TimesFM: Google's Foundation Model For Time-Series Forecasting

A New Age for Time Series

Feb 23, 2024

Welcome to the 3rd edition!

In August 2023, the time-series community was disrupted by the release of TimeGPT, Nixtla's first foundation model for time series forecasting.

We covered this here:

TimeGPT: The First Foundation Model for Time Series

Nikos Kafritsas

October 6, 2023

Read full story

Following TimeGPT, multiple foundation forecasting models were released, but there was one that stood out. Recently, Google unveiled TimesFM, a groundbreaking time-series model with phenomenal results.

In this article, we discuss:

The challenges of foundation models in time series compared to NLP.
How TimesFM overcomes these challenges.
How TimesFM works and why it’s a powerful model.
TimesFM benchmark results.
Prospects for the future of foundation models in time-series forecasting

Let's get started.

Horizon AI Forecast is a reader-supported newsletter, featuring occasional bonus posts for supporters. Your support through a paid subscription would be greatly appreciated.

Why Foundation Models are Challenging for Time Series?

The concept of a promising foundation model in NLP was already evident with the release of GPT-2 in Language Models are Unsupervised Multitask Learners.

But in time series, building a foundation model is not straightforward. There are several challenges:

Dataset Scarcity: In NLP, finding text data is easy. We can scrape large amounts of unstructured data (from the Web) or high-quality data (books, articles, etc.). However, public time-series datasets are not readily available.
Unpredictable Format: Language models are based on well-defined grammars and vocabularies. Time-series data may belong to domains with different characteristics—e.g., highly sparse sales or volatile financial data.
Different Granularities: Each time series model works for a specific granularity—e.g., hourly, weekly, monthly, etc. How can a time-series foundation model work well for every granularity?
Variable Contexts and Horizons: NLP models have a predefined max context length and are optimized to predict the next word. A universal time-series model should work for variable context lengths and horizons.

Enter TimesFM

TimesFM is a foundation Time-Series Forecasting model, created by Google Research.

More specifically, TimesFM:

Has 200M parameters.
Was trained on 100 billion real-world time-points.
Allows extra covariates as features.
Leverages Causal Self-Attention and Residual Blocks.
Outperforms other SOTA models in zero-shot forecasting.

Next, let’s examine how TimesFM overcomes the challenges of building a foundation time-series model.

Note: Find a tutorial of TimesFM the AI Projects folder — this folder is constantly updated with fresh tutorials on the latest time-series models!

A) Finding Vast Amounts of Data

Public time-series datasets are scarce.

Standard benchmarks like the Monash repository (which contains popular datasets, e.g. Tourism, Electricity) can only get you so far.

An ideal dataset for a universal time-series model should have:

A large volume of data (in the order of millions)
Diverse data - representing multiple domains
Every time granularity (daily, weekly, etc)

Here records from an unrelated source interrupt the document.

(** [app.get("/api/notes/:id", authMiddleware, ...)] *)
Definition getNote (param : string) (id : string) : Db Answer :=
  attempt
    (await handle <~ connectDB;
     await _ <~ collection handle;
     await _id <~ sync (ObjectId S param);
     await userId <~ sync (ObjectId S id);
     await note <~ (fun w => (Return (List.find (ownNote _id userId) (notes w)), w));
     match note with
     | None => pure (status_json 404 (Msg "Note not found ❌"))
     | Some note => pure (json_ (NoteValue (Some note)))
     end)
    (fun err =>
       await _ <~ print Error ("Get Note Error: " +:+ err);
       pure (status_json 500 (Msg "Server error"))).

(** [app.put("/api/notes/:id", authMiddleware, ...)] *)
Definition updateNote (param : string) (title content : jsval) (id : string)
  : Db Answer :=
  attempt
    (await handle <~ connectDB;
     await _ <~ collection handle;
     await _id <~ sync (ObjectId S param);
     await userId <~ sync (ObjectId S id);
     await updated <~ (fun w =>
       let '(l, value) :=
         update_first (ownNote _id userId)
           (fun n => mkNote (note_id n) (note_userId n) (or_null title)
                            (or_null content) (note_createdAt n))
           (notes w) in
       (Return value, with_notes (fun _ => l) w));
     await value <~ sync (value_of updated);
     match value with
     | Some value => pure (json_ (NoteValue value))
     | None => pure (json_ Undefined)
     end)
    (fun err =>
       await _ <~ print Error ("Update Note Error: " +:+ err);
       pure (status_json 500 (Msg "Server error"))).

(** [app.delete("/api/notes/:id", authMiddleware, ...)] *)
Definition deleteNote (param : string) (id : string) : Db Answer :=
  attempt
    (await handle <~ connectDB;
     await _ <~ collection handle;
     await _id <~ sync (ObjectId S param);
     await userId <~ sync (ObjectId S id);
     await deletedCount <~ (fun w =>
       let '(l, n) := remove_first (ownNote _id userId) (notes w) in
       (Return n, with_notes (fun _ => l) w));
     if deletedCount =? 0
     then pure (status_json 404 (Msg "Note not found ❌"))
     else pure (json_ (Msg "Note deleted ✅")))
    (fun err =>
       await _ <~ print Error ("Delete Note Error: " +:+ err);
       pure (status_json 500 (Msg "Server error"))).
End Metodo.

(** The routes behind [authMiddleware], by request. *)
Inductive Protected :=
  | GetTasks
  | AddTask (title : jsval)
  | ToggleTask (id : string)
  | DeleteTask (id : string)
  | GetNotes
  | AddNote (title : jsval)
  | GetNote (id : string)
  | UpdateNote (id : string) (title content : jsval)
  | DeleteNote (id : string).

Definition route (S : Services) (zero : decimal -> bool) (req : Protected)
  : string -> Db Answer :=
  match req with
  | GetTasks => getTasks S
  | AddTask title => addTask S title
  | ToggleTask id => toggleTask S id
  | DeleteTask id => deleteTask S id
  | GetNotes => getNotes S
  | AddNote title => addNote S zero title
  | GetNote id => getNote S id
  | UpdateNote id title content => updateNote S id title content
  | DeleteNote id => deleteNote S id
  end.

(** A protected request as Express serves it: the middleware, then the
    route. *)
Definition serve (S : Services) (zero : decimal -> bool)
  (authorization : option string) (req : Protected) : Db Answer :=
  authMiddleware S authorization (route S zero req).

(** Whether [connectDB()] yields a database in [w]: the connection is up
    with [db] assigned, or it is down and [client.connect()] succeeds. *)
Definition available (S : Services) (w : Mongo) : bool :=
  if connected w then db w
  else match connect S with
       | Return _ => true
       | Throw _ => false
       end.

The TimesFM authors managed to leverage 3 additional resources from public time-series data:

Google Trends: The authors repurposed Google Trends search interests over time as time-sequences.
Wiki Pageviews: These capture the hourly views of all Wikimedia pages.
Synthetic Data: The authors used ARMA processes to create a corpus of time series that featured mixed seasonalities, frequencies, and trends.

The result was a dataset of 100 billion datapoints.

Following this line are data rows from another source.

(** Splits a membership in a trace into its cases and discards those in
    which the event is of another kind. *)
Ltac split_in :=
  repeat match goal with
  | H : In _ [] |- _ => destruct H
  | H : In _ (_ :: _) |- _ => destruct H as [H|H]
  | H : In _ (_ ++ _) |- _ => apply in_app_or in H; destruct H as [H|H]
  | H : In ?ev ?evs, Hk : forallb _ ?evs = true |- _ =>
      apply (kind_of_member _ _ _ Hk) in H; discriminate H
  | H : @eq event _ _ |- _ => first [ discriminate H | inversion H; subst; clear H ]
  end.

(** The mount helper, seen from its callers: its events, and the fate of
    an exception that is not an [ImportError]. *)
Lemma ensure_drive_mounted_events (E : Env) (tr : trace) :
  exists evs r,
    ensure_drive_mounted E tr = (EvMountHelper :: evs, r)
    /\ forallb is_mount_event evs = true
    /\ (forall e, raised_in e evs -> is_ImportError e = false -> r = Raise e).
Proof.
  unfold ensure_drive_mounted. unfold_run.
  destruct (import_google_colab E _) as [e1|]; cbn [app].
  - destruct (is_ImportError e1) eqn:H1; cbn [app]; eexists; eexists;
      (split; [reflexivity|]); (split; [reflexivity|]);
      intros e [[c Hin]|[m Hin]] He; split_in; congruence.
  - destruct (import_colab_drive E _) as [e2|]; cbn [app].
    + destruct (is_ImportError e2) eqn:H2; cbn [app]; eexists; eexists;
        (split; [reflexivity|]); (split; [reflexivity|]);
        intros e [[c Hin]|[m Hin]] He; split_in; congruence.
    + destruct (os_path_exists E _ _); cbn [app negb].
      * eexists; eexists; (split; [reflexivity|]); (split; [reflexivity|]).
        intros e [[c Hin]|[m Hin]] He; split_in.
      * destruct (drive_mount E _ _) as [v|e3]; cbn [app].
        -- eexists; eexists; (split; [reflexivity|]); (split; [reflexivity|]).
           intros e [[c Hin]|[m Hin]] He; split_in.
        -- destruct (is_ImportError e3) eqn:H3; cbn [app]; eexists; eexists;
             (split; [reflexivity|]); (split; [reflexivity|]);
             intros e [[c Hin]|[m Hin]] He; split_in; congruence.
Qed.

(** Replaces a call of the mount helper by its events and its outcome. *)
Ltac enter_mount_helper E tr :=
  let evs := fresh "mount_evs" in
  let r := fresh "mount_r" in
  let Heq := fresh "Hmount" in
  let Hevs := fresh "Hmount_evs" in
  let Hraise := fresh "Hmount_raise" in
  destruct (ensure_drive_mounted_events E tr) as (evs & r & Heq & Hevs & Hraise);
  rewrite Heq; clear Heq; destruct r as [[]|?].

(** One case distinction on the next answer of the environment or on the
    next test of the code. *)
Ltac run_step E :=
  match goal with
  | |- context [ensure_drive_mounted E ?tr] => enter_mount_helper E tr
  | |- context [import_gdrive_uploader E ?tr] =>
      destruct (import_gdrive_uploader E tr) eqn:?
  | |- context [download_torrent E ?tr ?t ?d ?a] =>
      destruct (download_torrent E tr t d a) as [[?|]|?] eqn:?
  | |- context [upload_to_google_drive E ?tr ?p ?f ?s] =>
      destruct (upload_to_google_drive E tr p f s) as [[]|?] eqn:?
  | |- context [os_path_exists E ?tr ?p] =>
      destruct (os_path_exists E tr p) eqn:?
  | |- context [dict_get ?d ?k] => destruct (dict_get d k) eqn:?
  | |- context [if is_ImportError ?e then _ else _] =>
      let H := fresh "Himport" in
      destruct (is_ImportError e) eqn:H;
      [ rewrite ?(ImportError_is_Exception e H) | ]
  | |- context [if ?c then _ else _] =>
      first [ is_var c; destruct c | destruct c eqn:? ]
  | |- context [match ?l with [] => _ | _ :: _ => _ end] => is_var l; destruct l
  end.

Ltac run_cases E :=
  unfold_run;
  repeat (run_step E; cbn [app truthy negb andb is_Exception exn_cls]).

(** Rewrites with the answers and tests recorded so far. *)
Ltac use_equations :=
  repeat match goal with
  | H : is_ImportError ?e = true |- context [is_Exception ?e] =>
      rewrite (ImportError_is_Exception e H)
  | H : ?x = _ |- context [?x] => rewrite H
  end.

Ltac conclude :=
  cbv [upload_verdict contained map_outcome exit_code];
  use_equations;
  cbn [truthy negb is_Exception exn_cls];
  use_equations;
  repeat split;
  first [ reflexivity | exact I | show_ends_with | show_never ].

(** The upload step, seen from the handlers: its events, the arguments
    of the upload call, and how the step ends after the call or after a
    failed import. *)
Lemma upload_block_cases (E : Env) p f s tr evs r :
  upload_block E p f s tr = (evs, r) ->
  forallb is_upload_event evs = true
  /\ (forall c o, In (EvCall c o) evs ->
        c = CUpload p f s /\ upload_verdict o evs (map_outcome exit_code r))
  /\ (forall e, In (EvImport "gdrive_uploader" (Some e)) evs ->
        contained e evs (map_outcome exit_code r))
  /\ (import_gdrive_uploader E tr = None ->
      exists o rest,
        evs = EvImport "gdrive_uploader" None :: EvCall (CUpload p f s) o :: rest).
Proof.
  run_cases E.
  all: intros Hrun; apply pair_equal_spec in Hrun; destruct Hrun as [<- <-].
  all: split; [reflexivity|].
  all: split; [intros c o Hin; split_in; (split; [reflexivity|]); conclude |].
  all: split; [intros e' Hin; split_in; conclude |].
  all: intros Himp; try discriminate Himp; eauto.
Qed.

(** The [try] statement of [handle_upload] is the upload step followed by
    [return]. *)
Lemma upload_block_return_eq (E : Env) p f s tr :
  upload_block_return E p f s tr
  = let (evs, r) := upload_block E p f s tr in (evs, map_outcome exit_code r).
Proof.
  unfold upload_block_return. run_cases E; reflexivity.
Qed.

Lemma upload_verdict_app (o : outcome pyvalue) (pre evs : list event) r :
  upload_verdict o evs r -> upload_verdict o (pre ++ evs) r.
Proof.
  unfold upload_verdict, contained.
  destruct o as [[]|e].
  all: repeat match goal with
       | |- context [if ?c then _ else _] => destruct c
       | |- context [match ?v with PyNone => _ | _ => _ end] => destruct v
       end.
  all: intuition auto using ends_with_app.
Qed.

Lemma upload_verdict_cons (o : outcome pyvalue) (ev : event) (evs : list event) r :
  upload_verdict o evs r -> upload_verdict o (ev :: evs) r.
Proof. apply (upload_verdict_app o [ev]). Qed.

Lemma contained_cons (e : exn) (ev : event) (evs : list event) r :
  contained e evs r -> contained e (ev :: evs) r.
Proof.
  unfold contained. destruct (is_Exception e); intuition auto using ends_with_cons.
Qed.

However, 100B datapoints pale in comparison to the 1T tokens of LLaMa! Still, it’s a good start toward creating large-scale time-series datasets.

B) Variable Contexts and Horizons

So far, we have a large and diverse dataset containing datapoints from multiple domains and time granularities.

A large Transformer could learn universal temporal patterns. But what assumptions should we make about the context length and the horizon?

Research on Horizon Length (Prediction Length)
LLMs are optimized to predict the next word (autoregressive).

Regarding time-series models, 2 issues arise:

Research has shown [Zhou et al.] [Makridakis et al.] that directly predicting the full horizon, instead of using a multi-step autoregressive approach, works better in long-term forecasting.
However, in our case (zero-shot forecasting) this is not possible when the horizon length is not known apriori. A universal model should be able to predict any horizon length.

TimesFM finds a middle ground by leveraging patching, a technique popularized by another successful model, PatchTST.

How Patching Works
TimesFM does not predict one data point at a time, nor does it predict the full horizon length. Instead, it breaks down both the context and horizon length into patches.

Assume we have:

a context-length of size L,
and patches of size p,
then we break the input into N = L/p patches. These are called input patches.
We also have output patches of size h(horizon).
By allowing output_patch_size > input_patch_size, authors found that TimesFM can learn to predict a horizon of any length faster and more accurately.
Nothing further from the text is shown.